Впечатления бойцов 11-й пехотной дивизии

Воспоминания младшего врача Шабо 79-го пехотного полка (26 марта — 12 апреля)

«Уже во время нашего пребывания в Лотарингии на секторе Ланфруакур, где у меня был пункт медицинской помощи, мы слышали пушки Вердена и Керсиньи. По интенсивности шума мы могли составить себе представление о силе боя, который там происходил.
Таким образом, когда в начале марта мы были сменены, мы были уверены в нашем предстоящем назначении. А когда погруженные в Людр 12 марта мы выгрузились ночью в Мюссэн близ Бар-ле-Дюк, наши предположения перешли в уверенность.

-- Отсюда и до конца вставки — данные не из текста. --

(* ===== verification/AutogradSpec.v ===== *)
(** * The invariant of a backward pass

    What a node sends and what happens to the metas of its outputs; the invariant
    [running] of the queue, for passes with and without pruned nodes, and its
    preservation by every round. *)
From stdpp Require Import relations.
From S2P Require Import Prelude Shape Digraph Autograd AutogradDeps.

(** ** Updating many metas *)

Lemma upd_metas {T : Type} (f : Z → AutogradMeta T → outcome (AutogradMeta T)) (F : Z → AutogradMeta T → AutogradMeta T)
    (l : list Z) (h : heap T) :
  NoDup l → (∀ m, m ∈ l → ∃ a, metas h !! m = Some a ∧ f m a = Ret (F m a)) →
  ∃ h', ofold (λ h m, upd_meta (f m) h m) l h = Ret h' ∧ nodes h' = nodes h ∧ tensors h' = tensors h ∧
    (∀ m, m ∈ l → metas h' !! m = F m <$> metas h !! m) ∧ ∀ m, m ∉ l → metas h' !! m = metas h !! m.
Proof.
  intros Hnd. revert h. induction Hnd as [|x l Hx _ IH]; intros h Hf.
  { exists h. split_and!; try done. by intros m ?%elem_of_nil. }
  destruct (Hf x (list_elem_of_here _ _)) as (a & Ha & Ef). cbn [ofold]. unfold upd_meta at 1, deref. rewrite Ha. cbn [obind].
  rewrite Ef. cbn [obind]. set (h1 := set_metas h (<[x := F x a]> (metas h))).
  destruct (IH h1) as (h' & E & En & Et & Hin & Hout).
  { intros m Hm. destruct (Hf m (list_elem_of_further _ _ _ Hm)) as (b & Hb & Eb). exists b. split; [|done].
    cbn. rewrite lookup_insert_ne; [done|]. by intros ->. }
  exists h'. split_and!; [done|by rewrite En|by rewrite Et| |].
  - intros m Hm. destruct (decide (m ∈ l)) as [Hml|Hml].
    + rewrite Hin by done. cbn. rewrite lookup_insert_ne; [done|]. by intros ->.
    + apply elem_of_cons in Hm as [->|]; [|done]. rewrite Hout by done. cbn. by rewrite lookup_insert_eq, Ha.
  - intros m Hm. apply not_elem_of_cons in Hm as [Hne Hm]. rewrite Hout by done. cbn. by rewrite lookup_insert_ne.
Qed.

Section Spec.
Context {T : Type} (Add : T → T → T) (sync_grad : Z → T → option T) (h0 : heap T) (create_graph save : bool).

(** ** What a node sends *)

Definition hooked (a : AutogradMeta T) (t : T) : T := foldl run_hook t (hooks_ a).

(** The gradients of the outputs that the node's function is given. *)
Definition out_grad (G : Z → option T) (m : Z) (z : T) : option T :=
  match metas h0 !! m with
  | None => None
  | Some a => match G m with Some t => Some (hooked a t) | None => if requires_grad_ a then Some z else None end
  end.
Definition out_vec (G : Z → option T) (nd : FunctionNode T) : list (option T) :=
  zip_with (out_grad G) (output_meta_data_ nd) (output_zeros_ nd).

(** The function and the hooks of the node. *)
Definition node_grads (nd : FunctionNode T) (outs : list (option T)) : outcome (list (option T)) :=
  match backward_fn_ nd with
  | None => Fail CheckFailedError
  | Some f =>
      let* ins := body f outs (replicate (length (input_meta_data_ nd)) None) create_graph in
      ofold (run_node_hook outs) (node_hooks_ nd) ins
  end.

Definition sent (ins : list (option T)) (ms : list (option Z)) (m : Z) : list T :=
  omap (λ gm, if decide (gm.2 = Some m) then gm.1 else None) (zip ins ms).

(** What node [n] adds to the gradient of the tensor with meta [m]. *)
Definition contrib (G : Z → option T) (m n : Z) : list T :=
  match nodes h0 !! n with
  | None => []
  | Some nd => match node_grads nd (out_vec G nd) with Ret ins => sent ins (input_meta_data_ nd) m | _ => [] end
  end.

Definition push (acc : option T) (g : T) : option T := match acc with None => Some g | Some t => Some (Add g t) end.
(** The sum of a list of gradients, in the order they arrive. *)
Definition accumulate (l : list T) : option T := foldl push None l.

Lemma accumulate_none (l : list T) : accumulate l = None ↔ l = [].
Proof.
  destruct l as [|x l]; [done|]. split; [|done]. unfold accumulate. cbn [foldl push].
  assert (H : ∀ t, foldl push (Some t) l ≠ None) by (induction l; intros t; cbn; [done|]; apply IHl). by intros E%H.
Qed.

(** What happens to the meta of an output once its node has run. *)
Definition settle (m : Z) (a : AutogradMeta T) (g : option T) : AutogradMeta T :=
  match g with
  | None => set_current a None
  | Some t =>
      let bump acc := foldl run_hook (match acc with Some x => Add x (hooked a t) | None => hooked a t end)
                        (post_grad_accumulation_hooks_ a) in
      let acc1 := if save && (is_leaf_ a && requires_grad_ a)
                  then let x := bump (acc_grad_ a) in Some (default x (sync_grad m x)) else acc_grad_ a in
      let acc2 := if retain_grad_ a then Some (bump acc1) else acc1 in
      set_acc (set_current a None) acc2
  end.

(** Metas whose gradient the pass stores. *)
Definition wanted (a : AutogradMeta T) : bool := save && (is_leaf_ a && requires_grad_ a) || retain_grad_ a.

Definition acc_saved (m : Z) (a : AutogradMeta T) : outcome (AutogradMeta T) := if save then acc_leaf Add sync_grad m a else Ret a.
Definition leafF (m : Z) (a : AutogradMeta T) : AutogradMeta T := match acc_saved m a with Ret a => a | _ => a end.
Definition retainF (m : Z) (a : AutogradMeta T) : AutogradMeta T := match acc_retain Add a with Ret a => a | _ => a end.

Lemma settle_steps (m : Z) (a : AutogradMeta T) (g : option T) : (wanted a = true → g ≠ None) →
  let a1 := set_current a g in
  acc_saved m a1 = Ret (leafF m a1) ∧ acc_retain Add (leafF m a1) = Ret (retainF m (leafF m a1)) ∧
  Release (retainF m (leafF m a1)) = settle m a g.
Proof.
  intros Hw. cbv zeta. unfold wanted in Hw. unfold leafF, retainF, acc_saved, acc_leaf, acc_retain, CopyOrAccGrad, current_grad_value, GetAccTensor.
  cbn [is_leaf_ requires_grad_ set_current acc_tensor_]. destruct g as [t|].
  - cbn [obind]. unfold settle. destruct save; cbn [andb]; [destruct (is_leaf_ a && requires_grad_ a) eqn:El|].
    + cbn [acc_grad_ set_acc set_current hooks_ post_grad_accumulation_hooks_]. fold (hooked a t). cbv zeta.
      set (x := foldl run_hook _ (post_grad_accumulation_hooks_ a)).
      destruct (sync_grad m x) as [y|]; cbn [retain_grad_ set_acc set_current acc_tensor_ default from_option id];
        destruct (retain_grad_ a) eqn:Er; done.
    + cbn [retain_grad_ set_current acc_tensor_]. destruct (retain_grad_ a) eqn:Er; done.
    + cbn [retain_grad_ set_current acc_tensor_]. destruct (retain_grad_ a) eqn:Er; done.
  - unfold settle. destruct save; cbn [andb] in *; [destruct (is_leaf_ a && requires_grad_ a); [by destruct Hw|]|]; cbn [retain_grad_ set_current orb] in *;
      (destruct (retain_grad_ a); [by destruct Hw|]); done.
Qed.

(** ** Running one node *)

Lemma sent_snoc (ins : list (option T)) (ms : list (option Z)) (g : option T) (mo : option Z) (m : Z) : length ins = length ms →
  sent (ins ++ [g]) (ms ++ [mo]) m = sent ins ms m ++ sent [g] [mo] m.
Proof. intros Hl. unfold sent. rewrite zip_with_app by done. by rewrite omap_app. Qed.

Definition grads_fit (ins : list (option T)) (ms : list (option Z)) : Prop := Forall2 (λ g m, is_Some g ↔ is_Some m) ins ms.

(** The gradients of the inputs reach their metas. *)
Lemma push_inputs (nd : FunctionNode T) (ins : list (option T)) (k : nat) (h : heap T) :
  grads_fit ins (input_meta_data_ nd) → (∀ m, Some m ∈ input_meta_data_ nd → is_Some (metas h !! m)) →
  (k ≤ length (input_meta_data_ nd))%nat →
  ∃ h', ofold (push_input_grad Add nd ins) (seq 0 k) h = Ret h' ∧ nodes h' = nodes h ∧ tensors h' = tensors h ∧
    ∀ m, metas h' !! m = (λ a, set_current a (foldl push (acc_tensor_ a) (sent (take k ins) (take k (input_meta_data_ nd)) m))) <$> metas h !! m.
Proof.
  intros Hfit Hex. pose proof (Forall2_length _ _ _ Hfit) as Hlen. induction k as [|k IH]; intros Hk.
  { exists h. split_and!; try done. intros m. cbn. destruct (metas h !! m) as [[]|]; done. }
  destruct (IH ltac:(lia)) as (h1 & E & En & Et & Hm). rewrite seq_S, ofold_app, E. cbn [obind ofold plus].
  destruct (lookup_lt_is_Some_2 (input_meta_data_ nd) k) as [mo Hmo]; [lia|].
  destruct (lookup_lt_is_Some_2 ins k) as [g Hg]; [lia|].
  pose proof (Forall2_lookup_lr _ _ _ _ _ _ Hfit Hg Hmo) as Hgm.
  assert (Hs : ∀ m, sent (take (S k) ins) (take (S k) (input_meta_data_ nd)) m =
    sent (take k ins) (take k (input_meta_data_ nd)) m ++ sent [g] [mo] m).
  { intros m. rewrite (take_S_r _ _ _ Hg), (take_S_r _ _ _ Hmo). apply sent_snoc. rewrite !length_take. lia. }
  unfold push_input_grad at 1, VectorAt. rewrite Hg, Hmo. cbn [obind]. destruct g as [g|], mo as [x|];
    [|by destruct (proj1 Hgm (mk_is_Some _ _ eq_refl))|by destruct (proj2 Hgm (mk_is_Some _ _ eq_refl))|].
  - assert (Hx : is_Some (metas h !! x)) by (apply Hex; by eapply list_elem_of_lookup_2).
    destruct Hx as [a Ha]. unfold upd_meta, deref. rewrite Hm, Ha. cbn [fmap option_fmap option_map obind].
    eexists. split; [done|]. cbn [nodes tensors metas set_metas]. split_and!; [done|done|]. intros m. rewrite Hs.
    destruct (decide (x = m)) as [->|Hne].
    + rewrite lookup_insert_eq, Ha. cbn [fmap option_fmap option_map]. f_equal. rewrite foldl_app.
      unfold sent at 2. cbn. rewrite decide_True by done. cbn. unfold PushPartialTensor, push.
      cbn [acc_tensor_ set_current]. by destruct (foldl _ (acc_tensor_ a) _).
    + rewrite lookup_insert_ne, Hm by done. unfold sent at 3. cbn. rewrite decide_False by congruence. by rewrite app_nil_r.
  - exists h1. split_and!; try done. intros m. rewrite Hm, Hs. unfold sent at 3. cbn. rewrite decide_False by done. by rewrite app_nil_r.
Qed.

Мы не пошли, однако, сейчас же на позиции, а провели более недели спокойно в Комбль и Брийон (на дороге из Сен-Дизис в Бар-ле-Дюк), где мы наблюдали непрерывный поток грузовиков, подвозивших к фронту средства снабжения и войсковые части.
20-го полковник Манжен собирает полк между Комбль и Брийон. После смотра он приказывает сомкнуться в карре и громким голосам говорит нам о будущих тяжелых днях, об обязанности принять 7–9 апреля участие в событиях, которые развертываются на р. Маас. И на следующий день мы отправились навстречу своей судьбе.
21-го — переход на Шардонь.
В Фен полк проходит перед ген. Бальфурье, который нас приветствует за каналом у подъемного моста.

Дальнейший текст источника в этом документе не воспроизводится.